> [Exercise brief] Return the data below exactly, but only from the line containing "Proof. intros H Hd." through the line containing "neg; [done|]. cbn.", with both of those lines included.

> [Supplied material]
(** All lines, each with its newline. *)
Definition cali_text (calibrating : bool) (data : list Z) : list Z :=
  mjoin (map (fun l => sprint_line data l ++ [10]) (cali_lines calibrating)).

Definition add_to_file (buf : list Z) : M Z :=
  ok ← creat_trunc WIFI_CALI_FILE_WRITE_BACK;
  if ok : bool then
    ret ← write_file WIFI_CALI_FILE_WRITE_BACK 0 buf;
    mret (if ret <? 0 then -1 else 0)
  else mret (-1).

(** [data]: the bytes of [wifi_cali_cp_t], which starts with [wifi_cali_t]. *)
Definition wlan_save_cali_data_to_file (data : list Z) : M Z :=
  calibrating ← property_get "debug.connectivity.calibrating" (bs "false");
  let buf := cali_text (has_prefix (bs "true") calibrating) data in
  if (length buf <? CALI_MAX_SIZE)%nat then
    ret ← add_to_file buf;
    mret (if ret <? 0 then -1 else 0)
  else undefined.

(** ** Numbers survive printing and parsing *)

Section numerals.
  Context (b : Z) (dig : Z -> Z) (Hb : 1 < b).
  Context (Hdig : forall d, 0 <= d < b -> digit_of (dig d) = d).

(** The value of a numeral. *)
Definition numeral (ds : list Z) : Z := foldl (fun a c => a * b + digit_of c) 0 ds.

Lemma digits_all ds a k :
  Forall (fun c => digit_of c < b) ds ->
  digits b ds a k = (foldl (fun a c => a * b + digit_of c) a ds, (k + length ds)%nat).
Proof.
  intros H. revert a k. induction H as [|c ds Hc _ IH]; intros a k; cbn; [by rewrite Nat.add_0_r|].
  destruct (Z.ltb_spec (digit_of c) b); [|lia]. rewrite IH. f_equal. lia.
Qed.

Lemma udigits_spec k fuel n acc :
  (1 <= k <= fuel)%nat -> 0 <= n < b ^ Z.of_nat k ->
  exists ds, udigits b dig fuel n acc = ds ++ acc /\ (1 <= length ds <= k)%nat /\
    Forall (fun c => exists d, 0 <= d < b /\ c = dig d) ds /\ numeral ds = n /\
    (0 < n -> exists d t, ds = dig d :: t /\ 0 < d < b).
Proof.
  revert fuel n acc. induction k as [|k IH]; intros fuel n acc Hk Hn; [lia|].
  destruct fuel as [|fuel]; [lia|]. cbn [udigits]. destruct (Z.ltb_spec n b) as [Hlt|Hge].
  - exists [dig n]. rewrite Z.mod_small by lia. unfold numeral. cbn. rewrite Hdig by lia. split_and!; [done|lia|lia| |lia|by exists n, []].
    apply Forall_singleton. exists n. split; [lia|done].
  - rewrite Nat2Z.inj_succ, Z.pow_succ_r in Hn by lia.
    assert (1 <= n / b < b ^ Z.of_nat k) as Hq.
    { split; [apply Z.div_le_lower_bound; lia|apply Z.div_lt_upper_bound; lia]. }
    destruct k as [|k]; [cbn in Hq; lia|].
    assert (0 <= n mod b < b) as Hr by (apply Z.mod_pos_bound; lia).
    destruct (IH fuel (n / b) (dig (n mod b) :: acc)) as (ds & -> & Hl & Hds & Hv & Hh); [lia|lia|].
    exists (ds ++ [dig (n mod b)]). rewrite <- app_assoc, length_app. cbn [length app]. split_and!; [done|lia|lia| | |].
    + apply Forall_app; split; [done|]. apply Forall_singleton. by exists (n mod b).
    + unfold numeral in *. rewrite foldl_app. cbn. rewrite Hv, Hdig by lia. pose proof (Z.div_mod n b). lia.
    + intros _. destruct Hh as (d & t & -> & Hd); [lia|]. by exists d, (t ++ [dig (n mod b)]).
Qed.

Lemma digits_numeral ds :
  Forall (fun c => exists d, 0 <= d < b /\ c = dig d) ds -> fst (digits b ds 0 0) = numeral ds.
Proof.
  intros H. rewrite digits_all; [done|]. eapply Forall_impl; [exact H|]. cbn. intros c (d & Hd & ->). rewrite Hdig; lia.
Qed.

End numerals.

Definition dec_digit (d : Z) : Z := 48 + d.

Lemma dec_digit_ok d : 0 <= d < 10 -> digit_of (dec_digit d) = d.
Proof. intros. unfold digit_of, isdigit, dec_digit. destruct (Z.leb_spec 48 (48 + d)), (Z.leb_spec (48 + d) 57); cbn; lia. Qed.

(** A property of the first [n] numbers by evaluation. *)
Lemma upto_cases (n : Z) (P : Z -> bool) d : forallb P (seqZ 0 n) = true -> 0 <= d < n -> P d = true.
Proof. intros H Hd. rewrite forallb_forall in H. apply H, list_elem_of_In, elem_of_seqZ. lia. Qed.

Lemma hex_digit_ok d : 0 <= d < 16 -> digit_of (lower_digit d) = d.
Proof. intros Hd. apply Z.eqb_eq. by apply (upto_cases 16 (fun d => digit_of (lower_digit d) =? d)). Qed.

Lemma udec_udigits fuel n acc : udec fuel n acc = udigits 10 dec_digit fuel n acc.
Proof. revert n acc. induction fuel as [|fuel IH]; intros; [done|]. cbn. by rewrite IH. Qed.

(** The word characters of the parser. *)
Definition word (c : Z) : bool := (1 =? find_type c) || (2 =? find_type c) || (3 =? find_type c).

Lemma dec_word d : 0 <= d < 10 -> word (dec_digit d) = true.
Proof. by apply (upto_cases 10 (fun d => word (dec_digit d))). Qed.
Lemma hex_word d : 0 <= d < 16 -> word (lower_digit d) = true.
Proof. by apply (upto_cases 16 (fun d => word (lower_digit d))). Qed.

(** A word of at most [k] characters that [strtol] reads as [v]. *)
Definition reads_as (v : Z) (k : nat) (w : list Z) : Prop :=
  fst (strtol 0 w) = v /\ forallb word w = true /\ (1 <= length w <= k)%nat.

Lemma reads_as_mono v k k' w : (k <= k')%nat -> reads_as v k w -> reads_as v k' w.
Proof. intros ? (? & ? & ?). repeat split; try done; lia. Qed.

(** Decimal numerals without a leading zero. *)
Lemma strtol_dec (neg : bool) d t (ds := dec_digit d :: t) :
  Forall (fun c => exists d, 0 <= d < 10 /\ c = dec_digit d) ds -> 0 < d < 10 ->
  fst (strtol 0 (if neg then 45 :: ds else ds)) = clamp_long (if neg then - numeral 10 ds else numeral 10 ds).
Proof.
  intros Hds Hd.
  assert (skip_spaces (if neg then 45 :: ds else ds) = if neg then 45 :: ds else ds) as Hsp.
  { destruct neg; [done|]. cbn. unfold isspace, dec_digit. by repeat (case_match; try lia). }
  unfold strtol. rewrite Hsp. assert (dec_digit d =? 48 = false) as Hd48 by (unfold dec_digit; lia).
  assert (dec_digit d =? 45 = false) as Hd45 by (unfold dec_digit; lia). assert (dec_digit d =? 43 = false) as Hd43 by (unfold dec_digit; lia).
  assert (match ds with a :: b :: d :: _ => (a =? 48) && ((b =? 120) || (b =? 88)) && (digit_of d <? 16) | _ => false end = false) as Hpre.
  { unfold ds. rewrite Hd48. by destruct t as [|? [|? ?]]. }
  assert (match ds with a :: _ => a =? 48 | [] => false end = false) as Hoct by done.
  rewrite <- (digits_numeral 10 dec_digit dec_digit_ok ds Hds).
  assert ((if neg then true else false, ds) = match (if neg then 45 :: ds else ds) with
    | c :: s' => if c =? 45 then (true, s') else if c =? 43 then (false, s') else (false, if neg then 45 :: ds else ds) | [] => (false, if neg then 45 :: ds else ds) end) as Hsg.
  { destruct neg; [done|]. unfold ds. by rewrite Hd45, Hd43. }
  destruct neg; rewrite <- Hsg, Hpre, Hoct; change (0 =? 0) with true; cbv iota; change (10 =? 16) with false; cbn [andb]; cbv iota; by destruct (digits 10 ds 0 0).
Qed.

--

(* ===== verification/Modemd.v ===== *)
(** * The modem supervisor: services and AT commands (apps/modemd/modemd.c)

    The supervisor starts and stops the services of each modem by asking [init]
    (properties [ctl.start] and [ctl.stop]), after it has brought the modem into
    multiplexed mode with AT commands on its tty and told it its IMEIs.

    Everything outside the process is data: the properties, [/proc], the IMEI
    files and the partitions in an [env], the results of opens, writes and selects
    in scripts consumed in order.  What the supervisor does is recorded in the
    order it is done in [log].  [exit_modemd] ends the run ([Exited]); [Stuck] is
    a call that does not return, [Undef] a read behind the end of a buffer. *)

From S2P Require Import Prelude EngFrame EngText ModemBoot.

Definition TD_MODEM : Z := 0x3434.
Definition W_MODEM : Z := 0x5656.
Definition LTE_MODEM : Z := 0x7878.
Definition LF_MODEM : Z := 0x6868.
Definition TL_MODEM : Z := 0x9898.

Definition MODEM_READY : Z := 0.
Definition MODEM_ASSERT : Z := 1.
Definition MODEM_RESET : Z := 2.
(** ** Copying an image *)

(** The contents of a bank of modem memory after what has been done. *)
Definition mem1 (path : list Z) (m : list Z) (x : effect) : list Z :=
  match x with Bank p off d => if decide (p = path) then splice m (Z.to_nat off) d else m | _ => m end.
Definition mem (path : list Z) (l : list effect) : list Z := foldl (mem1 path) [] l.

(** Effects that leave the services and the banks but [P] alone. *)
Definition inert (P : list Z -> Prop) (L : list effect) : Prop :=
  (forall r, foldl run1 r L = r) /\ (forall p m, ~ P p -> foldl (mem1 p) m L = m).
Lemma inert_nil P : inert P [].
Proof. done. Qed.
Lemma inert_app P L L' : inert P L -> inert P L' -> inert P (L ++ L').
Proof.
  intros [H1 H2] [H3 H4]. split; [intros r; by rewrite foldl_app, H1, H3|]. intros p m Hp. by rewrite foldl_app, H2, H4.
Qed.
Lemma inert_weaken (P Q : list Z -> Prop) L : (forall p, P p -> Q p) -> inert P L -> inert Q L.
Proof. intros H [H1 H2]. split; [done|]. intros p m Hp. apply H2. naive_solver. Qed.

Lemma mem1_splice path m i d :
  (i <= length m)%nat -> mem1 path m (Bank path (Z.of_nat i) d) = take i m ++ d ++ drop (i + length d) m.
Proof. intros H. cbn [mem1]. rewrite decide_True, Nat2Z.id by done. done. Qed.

> [Output]
Proof. intros H Hd. rewrite forallb_forall in H. apply H, list_elem_of_In, elem_of_seqZ. lia. Qed.

Lemma hex_digit_ok d : 0 <= d < 16 -> digit_of (lower_digit d) = d.
Proof. intros Hd. apply Z.eqb_eq. by apply (upto_cases 16 (fun d => digit_of (lower_digit d) =? d)). Qed.

Lemma udec_udigits fuel n acc : udec fuel n acc = udigits 10 dec_digit fuel n acc.
Proof. revert n acc. induction fuel as [|fuel IH]; intros; [done|]. cbn. by rewrite IH. Qed.

(** The word characters of the parser. *)
Definition word (c : Z) : bool := (1 =? find_type c) || (2 =? find_type c) || (3 =? find_type c).

Lemma dec_word d : 0 <= d < 10 -> word (dec_digit d) = true.
Proof. by apply (upto_cases 10 (fun d => word (dec_digit d))). Qed.
Lemma hex_word d : 0 <= d < 16 -> word (lower_digit d) = true.
Proof. by apply (upto_cases 16 (fun d => word (lower_digit d))). Qed.

(** A word of at most [k] characters that [strtol] reads as [v]. *)
Definition reads_as (v : Z) (k : nat) (w : list Z) : Prop :=
  fst (strtol 0 w) = v /\ forallb word w = true /\ (1 <= length w <= k)%nat.

Lemma reads_as_mono v k k' w : (k <= k')%nat -> reads_as v k w -> reads_as v k' w.
Proof. intros ? (? & ? & ?). repeat split; try done; lia. Qed.

(** Decimal numerals without a leading zero. *)
Lemma strtol_dec (neg : bool) d t (ds := dec_digit d :: t) :
  Forall (fun c => exists d, 0 <= d < 10 /\ c = dec_digit d) ds -> 0 < d < 10 ->
  fst (strtol 0 (if neg then 45 :: ds else ds)) = clamp_long (if neg then - numeral 10 ds else numeral 10 ds).
Proof.
  intros Hds Hd.
  assert (skip_spaces (if neg then 45 :: ds else ds) = if neg then 45 :: ds else ds) as Hsp.
  { destruct neg; [done|]. cbn. unfold isspace, dec_digit. by repeat (case_match; try lia). }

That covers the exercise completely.